Task objective ::
Pull out of the data below the stretch of lines bounded by the one containing "(i + size) l]))" and the one containing "do 2 f_equal. lia.", both bounds included, unchanged.

Record excerpts ::
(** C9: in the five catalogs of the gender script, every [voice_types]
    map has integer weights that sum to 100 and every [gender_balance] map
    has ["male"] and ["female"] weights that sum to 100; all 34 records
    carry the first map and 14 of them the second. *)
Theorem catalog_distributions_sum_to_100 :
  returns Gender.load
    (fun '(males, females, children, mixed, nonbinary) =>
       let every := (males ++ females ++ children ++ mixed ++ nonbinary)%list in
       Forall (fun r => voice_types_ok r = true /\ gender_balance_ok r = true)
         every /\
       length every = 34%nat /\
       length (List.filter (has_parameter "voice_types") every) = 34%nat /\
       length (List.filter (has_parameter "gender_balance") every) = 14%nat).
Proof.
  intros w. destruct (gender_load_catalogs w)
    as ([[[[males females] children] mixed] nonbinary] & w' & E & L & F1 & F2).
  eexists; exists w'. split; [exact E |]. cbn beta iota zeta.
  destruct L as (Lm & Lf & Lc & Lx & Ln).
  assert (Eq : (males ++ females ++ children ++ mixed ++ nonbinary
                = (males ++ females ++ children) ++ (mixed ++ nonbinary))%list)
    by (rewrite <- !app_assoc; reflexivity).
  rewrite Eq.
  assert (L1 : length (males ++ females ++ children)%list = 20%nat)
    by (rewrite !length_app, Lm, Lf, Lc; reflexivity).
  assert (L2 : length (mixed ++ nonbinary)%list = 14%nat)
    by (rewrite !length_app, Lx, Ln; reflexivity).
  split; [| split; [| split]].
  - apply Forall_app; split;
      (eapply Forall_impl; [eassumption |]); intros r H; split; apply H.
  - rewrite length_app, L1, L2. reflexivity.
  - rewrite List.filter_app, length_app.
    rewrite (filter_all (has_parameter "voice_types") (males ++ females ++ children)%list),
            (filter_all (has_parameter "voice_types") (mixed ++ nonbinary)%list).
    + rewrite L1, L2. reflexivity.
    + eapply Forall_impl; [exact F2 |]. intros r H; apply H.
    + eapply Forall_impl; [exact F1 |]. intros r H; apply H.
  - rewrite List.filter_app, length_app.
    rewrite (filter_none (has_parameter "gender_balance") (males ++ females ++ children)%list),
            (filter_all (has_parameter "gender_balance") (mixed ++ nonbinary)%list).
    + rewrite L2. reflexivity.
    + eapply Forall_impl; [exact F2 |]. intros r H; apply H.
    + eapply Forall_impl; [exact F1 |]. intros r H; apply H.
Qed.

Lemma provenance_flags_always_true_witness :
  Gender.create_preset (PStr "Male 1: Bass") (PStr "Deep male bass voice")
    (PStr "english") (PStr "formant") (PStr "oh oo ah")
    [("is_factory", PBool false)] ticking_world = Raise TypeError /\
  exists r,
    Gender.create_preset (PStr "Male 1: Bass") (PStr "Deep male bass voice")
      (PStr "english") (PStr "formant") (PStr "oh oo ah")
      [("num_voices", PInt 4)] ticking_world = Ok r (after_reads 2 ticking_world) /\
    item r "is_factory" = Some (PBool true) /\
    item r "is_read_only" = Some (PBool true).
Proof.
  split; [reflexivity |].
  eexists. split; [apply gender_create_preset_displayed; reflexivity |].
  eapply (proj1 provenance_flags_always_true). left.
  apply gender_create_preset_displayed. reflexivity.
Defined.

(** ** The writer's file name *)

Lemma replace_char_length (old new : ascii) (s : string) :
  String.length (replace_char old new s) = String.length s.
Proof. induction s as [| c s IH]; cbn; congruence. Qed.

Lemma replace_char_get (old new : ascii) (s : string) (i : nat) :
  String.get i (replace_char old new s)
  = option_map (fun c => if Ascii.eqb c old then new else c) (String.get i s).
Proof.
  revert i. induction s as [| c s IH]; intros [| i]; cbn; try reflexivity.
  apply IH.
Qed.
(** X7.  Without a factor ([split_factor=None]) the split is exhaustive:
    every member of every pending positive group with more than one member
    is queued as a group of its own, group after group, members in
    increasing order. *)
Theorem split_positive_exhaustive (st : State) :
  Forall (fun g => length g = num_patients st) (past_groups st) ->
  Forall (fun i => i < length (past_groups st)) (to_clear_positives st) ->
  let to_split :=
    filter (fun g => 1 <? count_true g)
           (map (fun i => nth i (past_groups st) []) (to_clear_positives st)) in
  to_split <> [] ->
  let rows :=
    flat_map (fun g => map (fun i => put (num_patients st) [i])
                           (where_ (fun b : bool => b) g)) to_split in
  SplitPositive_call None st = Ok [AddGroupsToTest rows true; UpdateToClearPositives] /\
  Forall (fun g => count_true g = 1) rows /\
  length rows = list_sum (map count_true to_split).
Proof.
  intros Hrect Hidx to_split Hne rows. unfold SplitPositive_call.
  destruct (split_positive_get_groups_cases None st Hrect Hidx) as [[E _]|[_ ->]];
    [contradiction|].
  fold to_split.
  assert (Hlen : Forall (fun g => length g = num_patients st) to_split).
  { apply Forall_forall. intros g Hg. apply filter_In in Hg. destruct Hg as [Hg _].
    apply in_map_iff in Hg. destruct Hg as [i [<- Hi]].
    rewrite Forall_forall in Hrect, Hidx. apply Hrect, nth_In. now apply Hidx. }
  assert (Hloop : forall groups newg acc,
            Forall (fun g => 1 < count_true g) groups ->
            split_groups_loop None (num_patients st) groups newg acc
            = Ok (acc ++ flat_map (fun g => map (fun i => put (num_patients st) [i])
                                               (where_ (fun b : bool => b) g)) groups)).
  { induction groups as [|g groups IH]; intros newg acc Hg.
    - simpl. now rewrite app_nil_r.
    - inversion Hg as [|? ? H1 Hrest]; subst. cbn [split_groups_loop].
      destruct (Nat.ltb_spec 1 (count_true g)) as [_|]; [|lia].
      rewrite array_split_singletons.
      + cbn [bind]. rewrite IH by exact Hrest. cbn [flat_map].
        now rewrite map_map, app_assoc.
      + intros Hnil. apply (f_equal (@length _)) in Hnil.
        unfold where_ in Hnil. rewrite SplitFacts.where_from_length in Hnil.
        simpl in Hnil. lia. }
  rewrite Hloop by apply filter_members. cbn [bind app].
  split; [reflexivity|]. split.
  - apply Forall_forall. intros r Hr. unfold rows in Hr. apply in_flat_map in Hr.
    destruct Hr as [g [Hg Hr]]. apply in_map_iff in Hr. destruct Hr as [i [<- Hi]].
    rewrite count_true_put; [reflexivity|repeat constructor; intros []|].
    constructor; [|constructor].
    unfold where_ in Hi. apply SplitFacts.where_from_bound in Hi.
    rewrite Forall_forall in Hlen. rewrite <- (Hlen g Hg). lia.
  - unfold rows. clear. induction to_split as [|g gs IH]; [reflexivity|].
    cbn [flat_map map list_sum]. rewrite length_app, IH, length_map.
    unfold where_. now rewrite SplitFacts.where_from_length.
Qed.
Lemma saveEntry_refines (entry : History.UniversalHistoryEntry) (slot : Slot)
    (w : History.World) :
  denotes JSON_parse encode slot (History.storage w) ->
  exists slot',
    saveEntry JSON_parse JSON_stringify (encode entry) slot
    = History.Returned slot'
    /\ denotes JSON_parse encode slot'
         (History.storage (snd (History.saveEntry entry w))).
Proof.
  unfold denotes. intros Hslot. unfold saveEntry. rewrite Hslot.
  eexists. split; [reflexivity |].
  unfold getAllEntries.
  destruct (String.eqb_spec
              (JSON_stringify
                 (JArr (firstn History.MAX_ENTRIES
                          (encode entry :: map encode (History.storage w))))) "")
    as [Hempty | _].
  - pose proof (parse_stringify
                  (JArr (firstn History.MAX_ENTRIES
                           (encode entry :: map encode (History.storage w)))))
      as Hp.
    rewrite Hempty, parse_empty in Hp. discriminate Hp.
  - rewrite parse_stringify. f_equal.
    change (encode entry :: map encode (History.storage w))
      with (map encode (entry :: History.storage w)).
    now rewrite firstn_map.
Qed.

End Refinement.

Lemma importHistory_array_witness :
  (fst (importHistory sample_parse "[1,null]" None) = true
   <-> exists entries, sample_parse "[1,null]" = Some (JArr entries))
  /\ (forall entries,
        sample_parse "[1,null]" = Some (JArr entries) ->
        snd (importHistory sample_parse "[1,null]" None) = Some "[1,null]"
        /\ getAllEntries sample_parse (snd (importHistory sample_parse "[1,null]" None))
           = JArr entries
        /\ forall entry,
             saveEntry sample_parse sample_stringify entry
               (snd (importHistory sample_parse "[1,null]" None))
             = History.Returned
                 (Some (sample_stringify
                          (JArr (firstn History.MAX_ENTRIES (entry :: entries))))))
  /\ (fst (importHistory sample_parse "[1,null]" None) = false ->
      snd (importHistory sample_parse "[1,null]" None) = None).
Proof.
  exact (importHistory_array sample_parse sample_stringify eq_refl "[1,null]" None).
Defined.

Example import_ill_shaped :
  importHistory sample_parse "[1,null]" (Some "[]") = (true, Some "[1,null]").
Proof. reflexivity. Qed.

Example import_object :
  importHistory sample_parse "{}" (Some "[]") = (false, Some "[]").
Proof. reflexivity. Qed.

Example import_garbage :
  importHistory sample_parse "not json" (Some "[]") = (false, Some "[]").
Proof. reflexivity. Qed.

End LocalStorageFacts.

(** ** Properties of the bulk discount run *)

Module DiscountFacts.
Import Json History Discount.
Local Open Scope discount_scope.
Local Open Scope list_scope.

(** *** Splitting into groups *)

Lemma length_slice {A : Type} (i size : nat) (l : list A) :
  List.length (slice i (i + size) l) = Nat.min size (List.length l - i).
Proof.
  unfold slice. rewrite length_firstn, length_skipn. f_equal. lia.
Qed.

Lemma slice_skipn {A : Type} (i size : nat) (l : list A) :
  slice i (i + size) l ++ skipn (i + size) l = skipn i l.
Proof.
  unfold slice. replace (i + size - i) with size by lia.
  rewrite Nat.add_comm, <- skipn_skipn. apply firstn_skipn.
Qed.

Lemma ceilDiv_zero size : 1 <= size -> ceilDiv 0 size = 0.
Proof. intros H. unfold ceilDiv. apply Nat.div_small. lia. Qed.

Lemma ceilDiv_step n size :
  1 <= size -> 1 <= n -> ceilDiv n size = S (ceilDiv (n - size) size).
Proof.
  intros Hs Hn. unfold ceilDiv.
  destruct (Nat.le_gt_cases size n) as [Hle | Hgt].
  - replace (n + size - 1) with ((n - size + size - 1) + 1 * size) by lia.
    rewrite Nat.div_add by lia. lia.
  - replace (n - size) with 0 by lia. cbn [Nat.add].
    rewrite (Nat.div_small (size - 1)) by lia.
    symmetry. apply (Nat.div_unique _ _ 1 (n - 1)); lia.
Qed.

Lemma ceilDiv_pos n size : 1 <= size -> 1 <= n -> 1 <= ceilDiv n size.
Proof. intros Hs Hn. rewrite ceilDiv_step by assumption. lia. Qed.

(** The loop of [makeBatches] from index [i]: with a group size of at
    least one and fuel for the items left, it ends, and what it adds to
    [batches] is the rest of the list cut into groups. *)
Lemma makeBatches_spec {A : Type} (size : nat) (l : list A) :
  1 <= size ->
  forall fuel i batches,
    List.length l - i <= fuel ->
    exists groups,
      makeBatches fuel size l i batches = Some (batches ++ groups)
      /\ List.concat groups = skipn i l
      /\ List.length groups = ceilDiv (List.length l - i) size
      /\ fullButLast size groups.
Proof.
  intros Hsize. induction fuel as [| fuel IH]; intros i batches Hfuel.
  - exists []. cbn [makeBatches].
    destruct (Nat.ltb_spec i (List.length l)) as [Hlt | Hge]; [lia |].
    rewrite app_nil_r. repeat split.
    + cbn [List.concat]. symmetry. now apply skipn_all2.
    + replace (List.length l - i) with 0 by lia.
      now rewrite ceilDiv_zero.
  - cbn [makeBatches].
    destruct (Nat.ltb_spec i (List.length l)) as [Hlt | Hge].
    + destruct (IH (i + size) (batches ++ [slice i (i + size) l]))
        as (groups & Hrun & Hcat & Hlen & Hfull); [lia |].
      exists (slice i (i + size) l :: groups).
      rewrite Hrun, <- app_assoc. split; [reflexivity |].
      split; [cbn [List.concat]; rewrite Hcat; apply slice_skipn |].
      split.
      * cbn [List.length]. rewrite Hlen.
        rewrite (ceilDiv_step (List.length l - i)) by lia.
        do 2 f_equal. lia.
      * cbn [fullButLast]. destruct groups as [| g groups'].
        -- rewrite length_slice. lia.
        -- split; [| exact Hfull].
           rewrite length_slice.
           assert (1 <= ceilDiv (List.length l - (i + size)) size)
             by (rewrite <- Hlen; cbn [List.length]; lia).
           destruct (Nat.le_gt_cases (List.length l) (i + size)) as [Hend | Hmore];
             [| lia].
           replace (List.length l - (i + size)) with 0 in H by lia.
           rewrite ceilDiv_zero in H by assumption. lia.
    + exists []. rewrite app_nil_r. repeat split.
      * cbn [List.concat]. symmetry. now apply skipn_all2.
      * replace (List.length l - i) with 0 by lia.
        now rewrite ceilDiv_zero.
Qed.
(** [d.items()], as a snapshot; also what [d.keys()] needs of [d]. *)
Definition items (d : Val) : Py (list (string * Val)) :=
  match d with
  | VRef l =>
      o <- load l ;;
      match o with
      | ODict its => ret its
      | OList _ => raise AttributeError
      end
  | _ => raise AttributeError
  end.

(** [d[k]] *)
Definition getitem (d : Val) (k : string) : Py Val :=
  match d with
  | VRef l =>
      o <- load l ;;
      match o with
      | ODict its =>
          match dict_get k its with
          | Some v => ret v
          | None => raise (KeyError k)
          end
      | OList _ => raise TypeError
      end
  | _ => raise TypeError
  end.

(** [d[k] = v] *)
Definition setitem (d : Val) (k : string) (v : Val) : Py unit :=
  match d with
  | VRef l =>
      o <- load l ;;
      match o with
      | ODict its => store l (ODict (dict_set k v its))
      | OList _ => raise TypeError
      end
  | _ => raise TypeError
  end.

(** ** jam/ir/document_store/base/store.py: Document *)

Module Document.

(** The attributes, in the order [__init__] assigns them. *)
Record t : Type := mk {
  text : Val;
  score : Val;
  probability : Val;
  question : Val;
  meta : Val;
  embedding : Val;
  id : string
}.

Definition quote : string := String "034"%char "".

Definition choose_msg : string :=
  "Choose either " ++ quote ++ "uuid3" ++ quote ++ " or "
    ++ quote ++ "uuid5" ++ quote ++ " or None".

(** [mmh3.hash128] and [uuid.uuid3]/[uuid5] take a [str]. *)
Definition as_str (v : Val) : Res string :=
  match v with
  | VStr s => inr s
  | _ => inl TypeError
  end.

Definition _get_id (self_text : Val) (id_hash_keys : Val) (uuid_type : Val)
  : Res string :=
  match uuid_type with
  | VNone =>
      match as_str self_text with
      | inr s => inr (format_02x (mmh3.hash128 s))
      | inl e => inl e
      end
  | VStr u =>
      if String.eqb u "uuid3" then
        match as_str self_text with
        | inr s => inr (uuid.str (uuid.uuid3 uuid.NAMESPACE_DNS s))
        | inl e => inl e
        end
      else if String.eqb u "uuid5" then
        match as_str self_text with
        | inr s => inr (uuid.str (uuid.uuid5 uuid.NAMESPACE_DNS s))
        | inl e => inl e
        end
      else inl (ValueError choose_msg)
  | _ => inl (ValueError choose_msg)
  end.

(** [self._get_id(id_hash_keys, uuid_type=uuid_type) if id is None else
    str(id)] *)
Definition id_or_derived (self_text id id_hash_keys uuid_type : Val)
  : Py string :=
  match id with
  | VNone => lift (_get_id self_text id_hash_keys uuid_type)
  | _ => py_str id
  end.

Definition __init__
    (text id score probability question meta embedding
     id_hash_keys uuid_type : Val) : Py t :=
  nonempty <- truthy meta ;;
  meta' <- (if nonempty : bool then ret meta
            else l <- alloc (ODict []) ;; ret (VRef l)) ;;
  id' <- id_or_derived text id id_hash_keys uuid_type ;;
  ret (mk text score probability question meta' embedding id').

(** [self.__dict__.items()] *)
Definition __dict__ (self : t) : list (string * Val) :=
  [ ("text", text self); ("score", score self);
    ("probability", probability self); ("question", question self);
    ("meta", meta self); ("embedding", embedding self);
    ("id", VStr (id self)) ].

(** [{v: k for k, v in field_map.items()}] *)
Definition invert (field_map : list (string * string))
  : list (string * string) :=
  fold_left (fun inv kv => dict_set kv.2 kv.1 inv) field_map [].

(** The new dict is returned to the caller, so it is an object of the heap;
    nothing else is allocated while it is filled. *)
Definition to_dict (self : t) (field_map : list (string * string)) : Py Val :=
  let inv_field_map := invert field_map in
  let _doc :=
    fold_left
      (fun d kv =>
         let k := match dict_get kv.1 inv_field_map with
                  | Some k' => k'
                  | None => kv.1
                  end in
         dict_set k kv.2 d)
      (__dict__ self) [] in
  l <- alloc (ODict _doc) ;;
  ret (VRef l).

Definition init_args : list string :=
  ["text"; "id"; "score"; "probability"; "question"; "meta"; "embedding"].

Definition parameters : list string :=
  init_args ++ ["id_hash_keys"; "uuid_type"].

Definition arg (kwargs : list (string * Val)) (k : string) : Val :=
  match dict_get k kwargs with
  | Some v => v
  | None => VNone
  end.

Your solution ::
    + destruct (IH (i + size) (batches ++ [slice i (i + size) l]))
        as (groups & Hrun & Hcat & Hlen & Hfull); [lia |].
      exists (slice i (i + size) l :: groups).
      rewrite Hrun, <- app_assoc. split; [reflexivity |].
      split; [cbn [List.concat]; rewrite Hcat; apply slice_skipn |].
      split.
      * cbn [List.length]. rewrite Hlen.
        rewrite (ceilDiv_step (List.length l - i)) by lia.
        do 2 f_equal. lia.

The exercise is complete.